How do people fare after being infected with both SARS-CoV-2 (the virus that causes COVID-19) and a different respiratory virus? To find out, Sweta Chekuri, M.B.B.S., Sarah Baron, M.D., M.S., and colleagues, retrospectively studied 306 COVID-19 patients aged 18 and older who’d been seen at Montefiore Medical Center (MMC), some of whom were also infected with another non-influenza, non-RSV (respiratory syncytial virus) respiratory virus.
The researchers evaluated the patients for whether they had been admitted to the hospital and for how long, how sick they were on admission, and whether they were more likely to have severe COVID-19 outcomes such as mechanical ventilation and death.

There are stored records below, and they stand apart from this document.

(* ===== verification/Syscall.v ===== *)
(** * System calls: arguments (syscall.c), sysproc.c and sysvideo.c

    The kernel reads the arguments of a system call from the user stack, through the
    page table of the process.  An access to an address that the page table does not
    map is a page fault in the kernel, on which [trap] panics. *)

From stdpp Require Import base gmap list strings.
From Stdlib Require Import ZArith Lia.
From S2P Require Import Prelude CString Core Locking Kalloc Pipe Bio Log Tx Fs File Vm Proc VgaData Vga Console.
Import Sleeplock.

(** What the system calls use of the console and of the display. *)
Class Display (S : Type) : Type := {
  dp_puts : list Z -> M S unit;               (* one cprintf *)
  dp_getch : M S Z;
  dp_mode : Z -> M S Z;
  dp_pixel : Z -> Z -> Z -> M S Z;
  dp_clear13 : M S unit;
  dp_clear12 : M S unit
}.

(** The console and the display driver provide it; [fuel] bounds the polls for a key. *)
Definition console_display {S W D : Type} {HLw : Lens S W} {HLd : Lens W D} {HLv : Lens W Vga.vst}
  {HHw : VgaHw D} {HLc : Lens S core} {HLx : Lens S Console.cvars} (fuel : nat) : Display S := {|
  dp_puts := Console.cputs (W := W);
  dp_getch := Console.consoleget fuel;
  dp_mode m := zoom (Vga.consolevgamode m : M W Z);
  dp_pixel x y c := zoom (Vga.setpixel x y c : M W Z);
  dp_clear13 := zoom (Vga.zeroFillScreen13h : M W unit);
  dp_clear12 := zoom (Vga.zeroFillScreen12h : M W unit)
|}.

Module Syscall.

(** The clock of trap.c. *)
Record tickvars : Type := { ticks : Z }.

(** *** User memory *)

Definition PTE_Wb (e : Z) : bool := negb (Z.land e Vm.PTE_W =? 0).

(** The page walk of the processor for an access in kernel mode, with the page
    directory at [d]: where the byte is in the memory of the kernel.  Write protection
    holds in kernel mode too ([CR0_WP]). *)
Definition uaddr (m : mem) (d va : Z) (w : bool) : option Z :=
  let e := load32 m (d + 4 * Vm.PDX va) in
  if Vm.present e && (negb w || PTE_Wb e) then
    let t := load32 m (P2V (Vm.PTE_ADDR e) + 4 * Vm.PTX va) in
    if Vm.present t && (negb w || PTE_Wb t) then Some (P2V (Vm.PTE_ADDR t) + va mod PGSIZE) else None
  else None.

(** Bytes of a little-endian word. *)
Definition bytes32 (v : Z) : list Z := [u8 v; u8 (v / 2 ^ 8); u8 (v / 2 ^ 16); u8 (v / 2 ^ 24)].
Definition bytes16 (v : Z) : list Z := [u8 v; u8 (v / 2 ^ 8)].

Section Ops.
Context {S T : Type} {HLT : Lens S T} {HTx : TxLayer T} {HTb : TxBounds T} {HLc : Lens T core}
  {HLs : Lens T slocktab} {HLi : Lens S Fs.icache} {HLb : Lens S superblock} {HDv : Fs.DevSw S}
  {HP : Lens S Pipe.pipetab} {HA : PageAlloc S} {HF : Lens S File.ftable}
  {HR : Lens S ram} {HV : Lens S Vm.vmvars} {HPv : Lens S Proc.procvars} {HTk : Lens S tickvars}
  {HDi : Display S}.
(** The bound on the wakeups of each wait; addresses the linker chooses. *)
Context (wf : nat) (kdata forkret_addr trapret_addr : Z).

#[local] Instance core_lens : Lens S core := lens_comp (T := T).

Definition this_proc : M S nat := Proc.this_proc (T := T).
Definition getproc (p : nat) : M S proc := Proc.getproc (T := T) p.

Definition uget (va : Z) : M S Z :=
  d ← lgets (T := Vm.vmvars) (fun v => P2V (Vm.cr3 v));
  m ← lgets (T := ram) ram_bytes;
  match uaddr m d va false with
  | Some a => mret (loadb m a)
  | None => panic "trap"
  end.

Definition uput (va b : Z) : M S unit :=
  d ← lgets (T := Vm.vmvars) (fun v => P2V (Vm.cr3 v));
  m ← lgets (T := ram) ram_bytes;
  match uaddr m d va true with
  | Some a => Vm.rmod (fun m => storeb m a b)
  | None => panic "trap"
  end.

Fixpoint uread (va : Z) (n : nat) : M S (list Z) :=
  match n with
  | O => mret []
  | Datatypes.S n' => b ← uget va; l ← uread (u32 (va + 1)) n'; mret (b :: l)
  end.

Fixpoint uwrite (va : Z) (l : list Z) : M S unit :=
  match l with
  | [] => mret tt
  | b :: l' => uput va b;; uwrite (u32 (va + 1)) l'
  end.

(** ** syscall.c *)

(** The integer at [addr], or nothing for the result -1. *)
Definition fetchint (addr : Z) : M S (option Z) :=
  p ← this_proc;
  q ← getproc p;
  if (sz q <=? addr) || (sz q <? u32 (addr + 4)) then mret None
  else
    l ← uread addr 4;
    mret (Some (s32 (get32 l 0))).

(** The loop of [fetchstr] from [s] up to [ep]. *)
Fixpoint fetchstr_loop (fuel : nat) (s ep : Z) : M S (option (list Z)) :=
  match fuel with
  | O => mret None
  | Datatypes.S f =>
      if s <? ep then
        c ← uget s;
        if c =? 0 then mret (Some [])
        else
          r ← fetchstr_loop f (s + 1) ep;
          mret (cons c <$> r)
      else mret None
  end.

(** The string at [addr], whose length is the result; nothing for -1.  The pointer that
    the code hands out is [addr] itself. *)
Definition fetchstr (addr : Z) : M S (option (list Z)) :=
  p ← this_proc;
  q ← getproc p;
  if sz q <=? addr then mret None
  else fetchstr_loop (Z.to_nat (sz q - addr)) addr (sz q).

Definition argint (n : Z) : M S (option Z) :=
  p ← this_proc;
  q ← getproc p;
  fetchint (u32 (tf_esp (tf q) + 4 + 4 * n)).

Definition argptr (n size : Z) : M S (option Z) :=
  p ← this_proc;
  r ← argint n;
  match r with
  | None => mret None
  | Some i =>
      q ← getproc p;
      if (size <? 0) || (sz q <=? u32 i) || (sz q <? u32 (u32 i + size)) then mret None
      else mret (Some (u32 i))
  end.

Definition argstr (n : Z) : M S (option (list Z)) :=
  r ← argint n;
  match r with
  | None => mret None
  | Some addr => fetchstr (u32 addr)
  end.

(** ** sysproc.c *)

Definition sys_fork : M S Z := Proc.fork (T := T) kdata forkret_addr trapret_addr.

Definition sys_exit : M S Z := Proc.exit (T := T) wf;; mret 0.

Definition sys_wait : M S Z := Proc.wait (T := T) wf.

Definition sys_kill : M S Z :=
  r ← argint 0;
  match r with
  | None => mret (-1)
  | Some pid => Proc.kill (T := T) pid
  end.

Definition sys_getpid : M S Z :=
  p ← this_proc;
  q ← getproc p;
  mret (pid q).

Definition sys_sbrk : M S Z :=
  r ← argint 0;
  match r with
  | None => mret (-1)
  | Some n =>
      p ← this_proc;
      q ← getproc p;
      let addr := s32 (sz q) in
      g ← Proc.growproc (T := T) n;
      if g <? 0 then mret (-1) else mret addr
  end.

Definition get_ticks : M S Z := lgets (T := tickvars) ticks.

(** The loop of [sys_sleep]; the comparison of the [uint] difference with the [int] [n]
    is unsigned. *)
Fixpoint sleep_loop (fuel : nat) (ticks0 n : Z) : M S Z :=
  match fuel with
  | O => spin
  | Datatypes.S f =>
      t ← get_ticks;
      if u32 (t - ticks0) <? u32 n then
        p ← this_proc;
        q ← getproc p;
        if killed q then release L_tick;; mret (-1)
        else sleep ch_ticks L_tick;; sleep_loop f ticks0 n
      else release L_tick;; mret 0
  end.

Definition sys_sleep : M S Z :=
  r ← argint 0;
  match r with
  | None => mret (-1)
  | Some n =>
      acquire L_tick;;
      t0 ← get_ticks;
      sleep_loop wf t0 n
  end.

Definition sys_uptime : M S Z :=
  acquire L_tick;;
  t ← get_ticks;
  release L_tick;;
  mret (s32 t).

(** ** sysvideo.c *)

Definition line (s : string) : list Z := bytes_of_string s ++ [ch_nl].

Definition sys_getch : M S Z := dp_getch.
Definition sys_greeting : M S Z := dp_puts (line "Hello, user");; mret 0.
Definition sys_videomodevga13 : M S Z := dp_mode 0x13;; dp_puts (line "VGA Mode Set to 0x13");; mret 0.
Definition sys_videomodevga12 : M S Z := dp_mode 0x12;; dp_puts (line "VGA Mode set to 0x12");; mret 0.
Definition sys_videomodetext : M S Z := dp_puts (line "VGA Mode Set to 0x03");; dp_mode 0x03;; mret 0.

(** The results of [argint] are not tested: when a fetch fails, the variable has the
    value that its place on the stack had. *)
Definition sys_setspecificpixel (ux uy uc : Z) : M S Z :=
  c ← argint 2;
  y ← argint 1;
  x ← argint 0;
  dp_pixel (default ux x) (default uy y) (default uc c);;
  mret 0.

Definition sys_clearscreen13h : M S Z := dp_clear13;; mret 0.
Definition sys_clearscreen12h : M S Z := dp_clear12;; mret 0.

End Ops.
End Syscall.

Compared with people infected with SARS-CoV-2 alone, people with coinfections had less severe disease on presentation to MMC and were more likely to be hospitalized, but they did not have worse outcomes. The findings could help public health officials to better understand the importance and utility of broadly testing for respiratory viruses when testing for COVID-19. The research was published online on September 23 in the Journal of Antimicrobial Chemotherapy.
Dr. Chekuri is an assistant professor of medicine at Einstein and Montefiore and Dr. Baron is an associate professor of medicine at Einstein and Montefiore.